A French sonic visionary who transformed electronic music into a stadium-filling spectacle, merging synthesizers with lasers and fireworks for millions.
Jean-Michel Jarre didn't just compose music; he engineered awe. Emerging from a Parisian avant-garde background—his mother was a Holocaust survivor and his father a famed film composer—Jarre took the synthesizer out of the laboratory and launched it into the sky. His 1976 album 'Oxygène' was a revelation, a suite of lush, wordless electronic melodies that became a global smash, proving the genre could have mass emotional appeal. But Jarre’s true genius was scale. He saw concerts not as gigs, but as monumental public events. In 1979, he packed Paris's Place de la Concorde with over a million people for a show that used buildings as projection screens, a template he would replicate in Houston, London, and Moscow, often setting Guinness Records for audience size. His tools were keyboards, lasers, and fireworks, crafting a synesthetic experience where sound and light were inseparable. More than a musician, Jarre became a pioneer of the large-scale multimedia performance, influencing everyone from pop stars to Olympic ceremony planners.
1946–1964
The largest generation in history at the time. Shaped by postwar prosperity, the Vietnam War, the sexual revolution, and Watergate. They questioned every institution their parents built — then ran them.
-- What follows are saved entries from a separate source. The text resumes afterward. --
Lemma responder_verify_checkpoint_ok x :
  verify_signed_sync_responder_checkpoint_v2 x = Ok tt ↔ responder_checkpoint_verified x.
Proof.
  unfold verify_signed_sync_responder_checkpoint_v2, responder_checkpoint_verified, signed_by,
    sync_responder_checkpoint_signing_bytes_v2.
  rewrite !rbind_unit_ok, !fail_if_ok, !negb_false_iff.
  split; intros (Hv & Hk & Hs & Hm); (split_and!; [done..|]).
  - result_inv. apply responder_encode_content_spec in E0 as [_ ->].
    by apply negb_false_iff in G.
  - rewrite (proj2 (responder_encode_content_spec _ _)) by (split; [done|reflexivity]).
    cbn [rbind]. by rewrite fail_if_ok, negb_false_iff.
Qed.

Lemma responder_encode_checkpoint_spec x bs :
  encode_signed_sync_responder_checkpoint_v2 x = Ok bs ↔
  responder_checkpoint_verified x ∧ bs = enc_item (responder_checkpoint_item x).
Proof.
  unfold encode_signed_sync_responder_checkpoint_v2. rewrite rbind_unit_ok, responder_verify_checkpoint_ok.
  split; intros [Hv Hb]; (split; [done|]).
  - result_inv. apply responder_encode_content_spec in E as [_ ->]. rewrite signed_envelope_enc in Hb.
    rewrite bounded_ok in Hb; [by apply Ok_inj in Hb|]. apply responder_checkpoint_len, Hv.
  - subst. rewrite (proj2 (responder_encode_content_spec _ _)) by (split; [apply Hv|reflexivity]).
    cbn [rbind]. rewrite signed_envelope_enc. apply bounded_ok, responder_checkpoint_len, Hv.
Qed.

(** strict decoding followed by verification accepts a byte string exactly
    when it is the encoding of the returned checkpoint and the checkpoint's
    item count is within the profile. *)
Theorem responder_checkpoint_roundtrip bs x :
  decode_and_verify_signed_sync_responder_checkpoint_v2 bs = Ok x ↔
  encode_signed_sync_responder_checkpoint_v2 x = Ok bs ∧
  (N.of_nat (responder_checkpoint_items x.(content)) <= MAX_CANONICAL_ITEMS)%N.
Proof.
  rewrite responder_encode_checkpoint_spec. unfold decode_and_verify_signed_sync_responder_checkpoint_v2.
  split.
  - intros Hx. result_inv. apply responder_decode_checkpoint_spec in E as (_ & -> & Hc).
    by apply responder_verify_checkpoint_ok in E0.
  - intros [[Hx ->] Hc]. rewrite (proj2 (responder_decode_checkpoint_spec _ x)) by (split; [apply Hx|done]).
    cbn [rbind]. by rewrite (proj2 (responder_verify_checkpoint_ok x)).
Qed.

(** a verified checkpoint whose two key lists together exceed the item
    limit of the profile encodes, but the encoding does not decode: the bound
    of 4096 keys per list admits checkpoints that cannot be read back. *)
Theorem responder_checkpoint_unreadable x :
  verify_signed_sync_responder_checkpoint_v2 x = Ok tt →
  (MAX_CANONICAL_ITEMS < N.of_nat (responder_checkpoint_items x.(content)))%N →
  ∃ bs, encode_signed_sync_responder_checkpoint_v2 x = Ok bs ∧
    is_ok (decode_signed_sync_responder_checkpoint_v2 bs) = false.
Proof.
  intros Hv%responder_verify_checkpoint_ok Hc. exists (enc_item (responder_checkpoint_item x)).
  split; [by apply responder_encode_checkpoint_spec|].
  destruct (decode_signed_sync_responder_checkpoint_v2 _) as [y|] eqn:Ed; [|done].
  apply responder_decode_checkpoint_spec in Ed as (Hy & Ey & Hcy).
  destruct (enc_item_inj (responder_checkpoint_item x) (responder_checkpoint_item y) [] []) as [E _];
    [by apply responder_checkpoint_fits, Hv|by apply responder_checkpoint_fits|by rewrite !app_nil_r|].
  rewrite <-(items_shape_count _ _ _ (responder_checkpoint_shape y)), <-E in Hcy.
  rewrite (items_shape_count _ _ _ (responder_checkpoint_shape x)) in Hcy. lia.
Qed.

(** * The transition system of a session *)

Definition responder_checkpoint_id (x : CanonicalSignedSyncResponderCheckpointV2) : arr 32 :=
  blake3 (CANONICAL_SYNC_RESPONDER_CHECKPOINT_ID_DOMAIN_V2 ++ enc_item (responder_checkpoint_item x)).

Definition responder_same_session (p s : CanonicalSyncResponderCheckpointContentV2) : Prop :=
  p.(protocol_identifier) = s.(protocol_identifier) ∧ p.(conversation_id) = s.(conversation_id) ∧
  p.(responder_device_id) = s.(responder_device_id) ∧ p.(requester_device_id) = s.(requester_device_id) ∧
  p.(session_binding) = s.(session_binding).

(** Evidence is cumulative. *)
Definition responder_evidence_grows (p s : CanonicalSyncResponderCheckpointContentV2) : Prop :=
  (∀ k, k ∈ p.(received_event_keys) → k ∈ s.(received_event_keys)) ∧
  (∀ k, k ∈ p.(sent_event_keys) → k ∈ s.(sent_event_keys)).

Definition responder_same_progress (p s : CanonicalSyncResponderCheckpointContentV2) : Prop :=
  p.(received_event_keys) = s.(received_event_keys) ∧ p.(sent_event_keys) = s.(sent_event_keys).

Inductive responder_step (p s : CanonicalSyncResponderCheckpointContentV2) : Prop :=
| responder_step_pause :
    responder_is_terminal p.(next_action) = false → p.(paused) = negb s.(paused) →
    p.(sync_round) = s.(sync_round) → p.(next_action) = s.(next_action) →
    p.(continuation_required) = s.(continuation_required) → responder_same_progress p s →
    responder_step p s
| responder_step_next_round :
    p.(paused) = false → s.(paused) = false →
    uint_val s.(sync_round) = (uint_val p.(sync_round) + 1)%N →
    p.(next_action) = SendComplete → s.(next_action) = ReceiveInventory →
    p.(continuation_required) = true → s.(continuation_required) = false →
    responder_same_progress p s →
    responder_step p s
| responder_step_reject :
    p.(paused) = false → s.(paused) = false → p.(sync_round) = s.(sync_round) →
    responder_is_terminal p.(next_action) = false → s.(next_action) = Rejected → responder_step p s
| responder_step_action :
    p.(paused) = false → s.(paused) = false → p.(sync_round) = s.(sync_round) →
    responder_action_transition p.(next_action) s.(next_action) = true →
    (s.(next_action) = Complete → p.(continuation_required) = false) → responder_step p s.

(** The part of the successor check after the guards on identity, sequence,
    link and evidence. *)
Definition responder_step_check (p s : CanonicalSyncResponderCheckpointContentV2)
  : result CanonicalSyncResponderSessionV2Error unit :=
  if p.(paused) || s.(paused) then responder_validate_pause_transition p s
  else if bool_decide (u64_checked_add p.(sync_round) (as_u64 1) = Some s.(sync_round)) then
    fail_if (negb (bool_decide (p.(next_action) = SendComplete))
             || negb p.(continuation_required)
             || negb (bool_decide (s.(next_action) = ReceiveInventory))
             || s.(continuation_required)
             || negb (bool_decide (p.(received_event_keys) = s.(received_event_keys)))
             || negb (bool_decide (p.(sent_event_keys) = s.(sent_event_keys))))
      InvalidActionTransition
  else if bool_decide (s.(next_action) = Rejected) then Ok tt
  else if negb (responder_action_transition p.(next_action) s.(next_action))
          || (bool_decide (s.(next_action) = Complete) && p.(continuation_required))
  then Err InvalidActionTransition
  else Ok tt.

Lemma responder_validate_pause_ok p s :
  responder_validate_pause_transition p s = Ok tt ↔
  responder_is_terminal p.(next_action) = false ∧ p.(paused) = negb s.(paused) ∧
  p.(sync_round) = s.(sync_round) ∧ p.(next_action) = s.(next_action) ∧
  p.(continuation_required) = s.(continuation_required) ∧ responder_same_progress p s.
Proof.
  unfold responder_validate_pause_transition, responder_same_progress.
  rewrite if_err_ok.
  rewrite !orb_false_iff, !negb_false_iff, !bool_decide_eq_true, !eqb_true_iff, u64_eqb_eq,
    eqb_false_iff. split.
  - intros He. destruct_and!. split_and!; try done.
    by destruct p.(paused), s.(paused).
  - intros (Ht & Hp & Hr & Ha & Hc & Hk1 & Hk2). split_and!; try done.
    + by rewrite <-Ha.
    + rewrite Hp. by destruct s.(paused).
Qed.

Lemma responder_step_check_ok p s :
  responder_is_terminal p.(next_action) = false → (p.(sync_round) <= s.(sync_round))%N →
  (s.(sync_round) <= p.(sync_round) + 1)%N →
  responder_step_check p s = Ok tt ↔ responder_step p s.
Proof.
  intros Ht Hr1 Hr2. unfold responder_step_check.
  destruct (p.(paused) || s.(paused)) eqn:Ep.
  { rewrite responder_validate_pause_ok. split.
    - intros (? & ? & ? & ? & ? & ?). by apply responder_step_pause.
    - intros [| | |]; [by auto 10|..]; by destruct p.(paused), s.(paused). }
  apply orb_false_iff in Ep as [Hp Hs].
  destruct (bool_decide _) eqn:Er.
  { apply bool_decide_eq_true, u64_checked_add_Some in Er.
    change (uint_val (as_u64 1)) with 1%N in Er.
    rewrite fail_if_ok, !orb_false_iff, !negb_false_iff, !bool_decide_eq_true. split.
    - intros He. destruct_and!. by apply responder_step_next_round.
    - intros [_ Hpause|? ? ? ? ? ? ? (?&?)|? ? Hr|? ? Hr]; [|by split_and!|..].
      + rewrite Hp, Hs in Hpause. done.
      + rewrite Hr in Er. lia.
      + rewrite Hr in Er. lia. }
  apply bool_decide_eq_false in Er. rewrite u64_checked_add_Some in Er.
  change (uint_val (as_u64 1)) with 1%N in Er.
  assert (Hr : p.(sync_round) = s.(sync_round)) by (apply uint_eq; lia).
  destruct (bool_decide (s.(next_action) = Rejected)) eqn:Ej.
  { apply bool_decide_eq_true in Ej. split; [|done]. intros _. by apply responder_step_reject. }
  apply bool_decide_eq_false in Ej.
  rewrite if_err_ok, orb_false_iff, negb_false_iff, andb_false_iff, bool_decide_eq_false. split.
  - intros [Ha Hc]. apply responder_step_action; [done..|]. intros Hs'. by destruct Hc.
  - intros [_ Hpause|? ? Hn| |? ? ? Ha Hc]; [rewrite Hp, Hs in Hpause; done|lia|done|].
    split; [done|]. destruct (decide (s.(next_action) = Complete)) as [E|E]; [right; auto|by left].
Qed.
Jean-Michel was born in 1948, placing them squarely in the Baby Boomers. The events that shaped this generation — postwar prosperity, civil rights, Vietnam, and the counterculture — shaped the world they entered and the choices available to them.
The biggest hits of 1948
#1 Movie
The Red Shoes
Best Picture
Hamlet
#1 TV Show
Texaco Star Theatre
The world at every milestone
Israel declares independence; Berlin Blockade begins
DNA structure discovered by Watson and Crick
Yuri Gagarin becomes the first human in space
Civil Rights Act signed; Beatles arrive in America
Star Trek premieres on television
Apollo 11: humans walk on the Moon; Woodstock festival
First test-tube baby born
Pan Am Flight 103 bombed over Lockerbie
Google founded; Clinton impeachment
Barack Obama elected first Black US president; financial crisis
Royal wedding of Harry and Meghan; Parkland shooting
He was once married to actress Charlotte Rampling.
Jarre is an avid collector of vintage synthesizers and owns one of the few working EMS Synthi 100 synthesizers.
He composed the official anthem for the 1998 FIFA World Cup, 'The Cup of Life,' with Ricky Martin.
His mother, France Pejot, was a French Resistance member who survived the Ravensbrück concentration camp.
“Electronic music is the only music which deals with the present and the future; all other forms of music deal with the past.”